#### PROVIDED RECORDS
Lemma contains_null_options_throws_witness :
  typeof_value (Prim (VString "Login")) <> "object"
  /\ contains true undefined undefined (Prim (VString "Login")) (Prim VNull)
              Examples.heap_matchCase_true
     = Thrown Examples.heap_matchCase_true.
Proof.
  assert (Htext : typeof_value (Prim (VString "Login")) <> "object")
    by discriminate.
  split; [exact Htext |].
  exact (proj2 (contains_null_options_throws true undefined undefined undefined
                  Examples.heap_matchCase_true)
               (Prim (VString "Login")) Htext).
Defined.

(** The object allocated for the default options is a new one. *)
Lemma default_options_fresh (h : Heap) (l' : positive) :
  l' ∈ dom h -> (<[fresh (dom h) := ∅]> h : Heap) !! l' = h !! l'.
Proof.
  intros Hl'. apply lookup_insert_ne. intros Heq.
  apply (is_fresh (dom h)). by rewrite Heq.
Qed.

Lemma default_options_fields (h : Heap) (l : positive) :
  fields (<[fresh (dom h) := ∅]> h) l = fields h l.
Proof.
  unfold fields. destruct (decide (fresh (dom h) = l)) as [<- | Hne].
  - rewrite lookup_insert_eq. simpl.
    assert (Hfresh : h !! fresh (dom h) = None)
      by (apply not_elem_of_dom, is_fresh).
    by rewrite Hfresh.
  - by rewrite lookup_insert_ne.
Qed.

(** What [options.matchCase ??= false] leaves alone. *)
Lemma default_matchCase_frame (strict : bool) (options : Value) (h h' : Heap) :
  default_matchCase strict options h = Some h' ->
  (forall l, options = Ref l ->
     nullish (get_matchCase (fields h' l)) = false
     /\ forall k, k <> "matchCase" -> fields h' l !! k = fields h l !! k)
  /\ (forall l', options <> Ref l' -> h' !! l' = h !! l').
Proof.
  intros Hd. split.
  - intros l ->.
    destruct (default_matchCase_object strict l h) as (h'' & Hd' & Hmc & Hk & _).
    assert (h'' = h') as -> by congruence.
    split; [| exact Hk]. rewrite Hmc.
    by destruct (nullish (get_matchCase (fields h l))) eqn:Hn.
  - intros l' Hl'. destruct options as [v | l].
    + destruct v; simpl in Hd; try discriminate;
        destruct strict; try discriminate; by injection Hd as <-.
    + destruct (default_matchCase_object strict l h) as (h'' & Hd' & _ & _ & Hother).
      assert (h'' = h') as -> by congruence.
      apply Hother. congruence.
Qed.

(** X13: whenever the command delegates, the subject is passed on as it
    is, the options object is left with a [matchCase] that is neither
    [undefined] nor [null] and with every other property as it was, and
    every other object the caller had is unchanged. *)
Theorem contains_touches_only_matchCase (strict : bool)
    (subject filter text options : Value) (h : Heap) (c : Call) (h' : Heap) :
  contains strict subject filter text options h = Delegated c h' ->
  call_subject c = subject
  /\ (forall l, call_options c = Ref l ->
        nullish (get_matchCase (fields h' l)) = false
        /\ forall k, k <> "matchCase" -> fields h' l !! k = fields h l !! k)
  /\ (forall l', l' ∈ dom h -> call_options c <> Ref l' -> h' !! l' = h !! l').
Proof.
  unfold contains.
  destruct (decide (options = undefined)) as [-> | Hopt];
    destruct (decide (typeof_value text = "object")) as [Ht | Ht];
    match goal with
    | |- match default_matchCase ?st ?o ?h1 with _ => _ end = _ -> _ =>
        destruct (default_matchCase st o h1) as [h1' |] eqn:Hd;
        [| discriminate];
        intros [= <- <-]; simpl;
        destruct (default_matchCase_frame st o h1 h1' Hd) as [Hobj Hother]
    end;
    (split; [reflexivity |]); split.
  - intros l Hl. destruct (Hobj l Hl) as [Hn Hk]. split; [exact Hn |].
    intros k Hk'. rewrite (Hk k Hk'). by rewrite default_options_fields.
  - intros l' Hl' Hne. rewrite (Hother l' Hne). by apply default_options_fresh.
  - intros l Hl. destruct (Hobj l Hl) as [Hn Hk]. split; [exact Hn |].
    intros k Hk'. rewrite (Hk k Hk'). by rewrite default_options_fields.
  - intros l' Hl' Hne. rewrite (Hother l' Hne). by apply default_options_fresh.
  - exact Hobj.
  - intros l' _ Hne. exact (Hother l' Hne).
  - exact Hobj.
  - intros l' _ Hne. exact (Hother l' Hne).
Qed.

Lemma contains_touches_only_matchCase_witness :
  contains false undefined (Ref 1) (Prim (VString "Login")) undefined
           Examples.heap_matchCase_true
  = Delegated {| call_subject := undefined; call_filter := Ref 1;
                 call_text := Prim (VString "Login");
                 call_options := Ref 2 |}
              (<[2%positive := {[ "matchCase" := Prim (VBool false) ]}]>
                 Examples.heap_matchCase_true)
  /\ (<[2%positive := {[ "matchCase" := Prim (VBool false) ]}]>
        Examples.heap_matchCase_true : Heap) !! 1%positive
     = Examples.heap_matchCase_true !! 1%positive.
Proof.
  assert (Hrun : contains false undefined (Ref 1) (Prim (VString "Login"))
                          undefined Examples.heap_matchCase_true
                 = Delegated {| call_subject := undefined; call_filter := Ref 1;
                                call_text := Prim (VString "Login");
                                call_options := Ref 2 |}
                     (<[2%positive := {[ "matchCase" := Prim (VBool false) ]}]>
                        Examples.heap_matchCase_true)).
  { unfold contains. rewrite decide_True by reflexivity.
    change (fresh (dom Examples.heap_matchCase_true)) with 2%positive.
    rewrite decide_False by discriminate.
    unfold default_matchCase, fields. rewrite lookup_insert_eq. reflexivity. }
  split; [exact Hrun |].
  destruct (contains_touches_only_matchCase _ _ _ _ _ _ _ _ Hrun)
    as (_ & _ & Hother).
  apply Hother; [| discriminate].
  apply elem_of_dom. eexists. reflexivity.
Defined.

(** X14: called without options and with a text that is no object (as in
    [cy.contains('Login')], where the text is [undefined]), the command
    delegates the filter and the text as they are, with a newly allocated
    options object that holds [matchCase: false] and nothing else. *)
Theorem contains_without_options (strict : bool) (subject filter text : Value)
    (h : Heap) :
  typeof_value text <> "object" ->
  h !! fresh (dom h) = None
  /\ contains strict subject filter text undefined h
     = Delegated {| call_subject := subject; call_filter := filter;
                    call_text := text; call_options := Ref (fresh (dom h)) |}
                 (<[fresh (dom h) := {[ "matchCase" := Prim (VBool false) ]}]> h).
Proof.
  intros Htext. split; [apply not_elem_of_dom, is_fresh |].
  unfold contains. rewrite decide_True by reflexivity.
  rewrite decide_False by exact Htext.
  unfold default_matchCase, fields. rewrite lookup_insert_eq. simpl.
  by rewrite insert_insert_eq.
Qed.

--

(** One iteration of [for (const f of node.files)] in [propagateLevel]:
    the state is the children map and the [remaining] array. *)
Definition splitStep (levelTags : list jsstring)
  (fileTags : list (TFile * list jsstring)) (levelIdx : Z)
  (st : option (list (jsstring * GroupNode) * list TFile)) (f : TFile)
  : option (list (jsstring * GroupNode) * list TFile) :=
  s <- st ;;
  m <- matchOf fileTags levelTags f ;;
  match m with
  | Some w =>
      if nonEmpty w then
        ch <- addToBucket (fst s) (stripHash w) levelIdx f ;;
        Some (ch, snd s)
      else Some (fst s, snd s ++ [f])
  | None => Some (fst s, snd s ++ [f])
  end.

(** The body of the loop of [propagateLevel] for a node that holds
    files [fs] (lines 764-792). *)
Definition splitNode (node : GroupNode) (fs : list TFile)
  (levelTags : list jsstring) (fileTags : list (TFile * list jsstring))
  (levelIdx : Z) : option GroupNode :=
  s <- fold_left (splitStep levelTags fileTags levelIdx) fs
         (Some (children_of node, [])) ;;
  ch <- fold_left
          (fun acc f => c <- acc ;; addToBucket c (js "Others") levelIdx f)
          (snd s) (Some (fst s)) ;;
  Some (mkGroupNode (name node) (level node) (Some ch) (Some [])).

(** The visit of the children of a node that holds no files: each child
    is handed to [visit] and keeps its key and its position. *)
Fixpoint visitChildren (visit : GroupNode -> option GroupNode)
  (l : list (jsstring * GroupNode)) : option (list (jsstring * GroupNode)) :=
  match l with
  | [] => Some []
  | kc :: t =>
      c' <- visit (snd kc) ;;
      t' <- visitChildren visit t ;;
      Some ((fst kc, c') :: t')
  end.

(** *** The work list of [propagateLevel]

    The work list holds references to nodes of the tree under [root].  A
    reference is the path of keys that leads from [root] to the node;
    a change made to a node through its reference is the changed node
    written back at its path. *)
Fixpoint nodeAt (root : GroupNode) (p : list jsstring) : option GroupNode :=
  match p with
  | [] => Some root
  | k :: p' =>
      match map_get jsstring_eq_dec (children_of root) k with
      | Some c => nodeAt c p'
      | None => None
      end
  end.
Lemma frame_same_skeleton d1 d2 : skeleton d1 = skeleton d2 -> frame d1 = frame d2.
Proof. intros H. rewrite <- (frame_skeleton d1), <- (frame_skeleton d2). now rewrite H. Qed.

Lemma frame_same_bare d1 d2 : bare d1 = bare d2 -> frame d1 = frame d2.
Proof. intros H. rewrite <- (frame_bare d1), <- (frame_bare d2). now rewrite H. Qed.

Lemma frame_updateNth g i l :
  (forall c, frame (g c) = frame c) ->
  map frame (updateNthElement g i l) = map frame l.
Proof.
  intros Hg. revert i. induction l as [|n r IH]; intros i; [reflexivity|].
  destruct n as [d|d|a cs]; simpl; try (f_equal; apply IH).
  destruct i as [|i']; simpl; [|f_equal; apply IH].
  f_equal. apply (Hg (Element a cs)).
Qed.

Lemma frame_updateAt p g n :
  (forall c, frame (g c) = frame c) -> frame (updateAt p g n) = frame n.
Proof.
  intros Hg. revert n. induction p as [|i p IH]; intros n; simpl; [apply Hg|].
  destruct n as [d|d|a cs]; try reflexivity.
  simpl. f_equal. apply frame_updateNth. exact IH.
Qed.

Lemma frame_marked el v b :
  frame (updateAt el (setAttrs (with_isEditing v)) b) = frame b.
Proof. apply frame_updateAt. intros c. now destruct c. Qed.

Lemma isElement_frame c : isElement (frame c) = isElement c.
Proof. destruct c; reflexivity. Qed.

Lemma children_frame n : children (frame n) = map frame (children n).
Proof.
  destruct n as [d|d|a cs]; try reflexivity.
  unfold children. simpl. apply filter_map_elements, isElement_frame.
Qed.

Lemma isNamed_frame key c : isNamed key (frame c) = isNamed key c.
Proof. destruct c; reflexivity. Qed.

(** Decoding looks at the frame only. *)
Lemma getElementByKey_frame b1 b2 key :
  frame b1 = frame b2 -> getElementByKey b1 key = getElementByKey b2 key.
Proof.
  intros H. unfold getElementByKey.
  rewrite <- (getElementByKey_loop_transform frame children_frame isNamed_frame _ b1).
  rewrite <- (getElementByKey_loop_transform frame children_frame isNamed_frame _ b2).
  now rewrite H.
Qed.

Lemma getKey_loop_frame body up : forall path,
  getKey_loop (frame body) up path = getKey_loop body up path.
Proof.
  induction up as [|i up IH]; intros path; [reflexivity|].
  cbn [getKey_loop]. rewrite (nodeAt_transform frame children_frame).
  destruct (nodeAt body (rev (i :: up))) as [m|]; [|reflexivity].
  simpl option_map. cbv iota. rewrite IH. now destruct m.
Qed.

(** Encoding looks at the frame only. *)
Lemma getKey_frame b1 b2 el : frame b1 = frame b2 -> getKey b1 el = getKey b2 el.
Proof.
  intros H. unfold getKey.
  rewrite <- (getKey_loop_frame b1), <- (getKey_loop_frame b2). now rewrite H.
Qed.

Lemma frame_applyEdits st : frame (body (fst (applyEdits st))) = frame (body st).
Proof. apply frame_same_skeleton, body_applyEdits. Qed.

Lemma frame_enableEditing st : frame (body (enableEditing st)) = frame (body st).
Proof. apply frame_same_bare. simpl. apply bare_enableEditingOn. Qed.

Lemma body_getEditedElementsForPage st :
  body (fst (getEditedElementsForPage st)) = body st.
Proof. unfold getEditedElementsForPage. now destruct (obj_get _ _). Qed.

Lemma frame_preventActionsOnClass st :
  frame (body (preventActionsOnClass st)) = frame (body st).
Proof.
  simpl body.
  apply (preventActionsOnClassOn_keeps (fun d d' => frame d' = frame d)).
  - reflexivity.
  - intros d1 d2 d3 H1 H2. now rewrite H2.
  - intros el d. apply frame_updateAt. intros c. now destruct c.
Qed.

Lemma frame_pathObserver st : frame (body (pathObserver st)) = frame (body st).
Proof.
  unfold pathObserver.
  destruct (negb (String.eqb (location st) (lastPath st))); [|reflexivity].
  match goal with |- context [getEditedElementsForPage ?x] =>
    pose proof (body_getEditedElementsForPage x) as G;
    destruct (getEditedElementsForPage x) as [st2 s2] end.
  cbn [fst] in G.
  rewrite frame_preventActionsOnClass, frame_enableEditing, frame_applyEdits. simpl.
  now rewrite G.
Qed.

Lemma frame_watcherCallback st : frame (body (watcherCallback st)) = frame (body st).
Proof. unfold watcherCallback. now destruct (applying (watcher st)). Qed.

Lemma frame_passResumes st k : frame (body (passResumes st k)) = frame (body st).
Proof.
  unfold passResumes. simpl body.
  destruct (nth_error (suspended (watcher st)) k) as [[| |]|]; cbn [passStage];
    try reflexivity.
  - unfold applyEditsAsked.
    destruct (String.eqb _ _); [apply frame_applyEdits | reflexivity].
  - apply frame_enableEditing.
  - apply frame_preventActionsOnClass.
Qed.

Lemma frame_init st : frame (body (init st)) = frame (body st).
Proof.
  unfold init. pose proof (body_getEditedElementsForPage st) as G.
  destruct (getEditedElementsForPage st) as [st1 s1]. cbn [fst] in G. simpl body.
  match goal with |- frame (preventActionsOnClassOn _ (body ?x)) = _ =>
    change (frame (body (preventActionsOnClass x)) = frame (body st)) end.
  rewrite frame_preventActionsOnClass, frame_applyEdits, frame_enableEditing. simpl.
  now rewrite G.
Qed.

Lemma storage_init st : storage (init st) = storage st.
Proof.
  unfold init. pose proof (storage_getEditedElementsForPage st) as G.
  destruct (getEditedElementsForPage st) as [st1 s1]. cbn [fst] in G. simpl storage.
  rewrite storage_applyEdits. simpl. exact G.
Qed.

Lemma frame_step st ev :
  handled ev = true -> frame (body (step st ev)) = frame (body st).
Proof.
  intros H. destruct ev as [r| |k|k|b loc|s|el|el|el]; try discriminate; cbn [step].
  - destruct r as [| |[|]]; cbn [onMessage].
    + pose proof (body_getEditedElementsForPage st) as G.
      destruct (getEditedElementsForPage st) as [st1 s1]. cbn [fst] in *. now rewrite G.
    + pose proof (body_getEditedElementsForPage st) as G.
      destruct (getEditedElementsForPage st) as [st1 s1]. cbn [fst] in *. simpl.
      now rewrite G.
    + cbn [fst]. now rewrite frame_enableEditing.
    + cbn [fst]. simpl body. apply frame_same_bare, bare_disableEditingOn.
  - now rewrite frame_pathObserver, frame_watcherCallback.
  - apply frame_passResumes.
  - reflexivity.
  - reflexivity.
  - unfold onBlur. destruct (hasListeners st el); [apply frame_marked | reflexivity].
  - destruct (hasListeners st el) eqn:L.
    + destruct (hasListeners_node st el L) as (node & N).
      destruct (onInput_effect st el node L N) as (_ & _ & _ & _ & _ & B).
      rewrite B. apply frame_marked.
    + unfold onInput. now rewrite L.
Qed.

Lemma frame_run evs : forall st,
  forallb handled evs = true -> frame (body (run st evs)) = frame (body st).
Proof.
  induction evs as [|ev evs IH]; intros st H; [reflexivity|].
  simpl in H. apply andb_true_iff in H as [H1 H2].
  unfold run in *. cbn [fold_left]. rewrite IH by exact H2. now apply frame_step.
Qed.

#### WHAT THE EXERCISE ASKS
Above are the entries; copy every line among them that contains the word "revert".

#### TASK ANSWER
  intros Hg. revert i. induction l as [|n r IH]; intros i; [reflexivity|].
  intros Hg. revert n. induction p as [|i p IH]; intros n; simpl; [apply Hg|].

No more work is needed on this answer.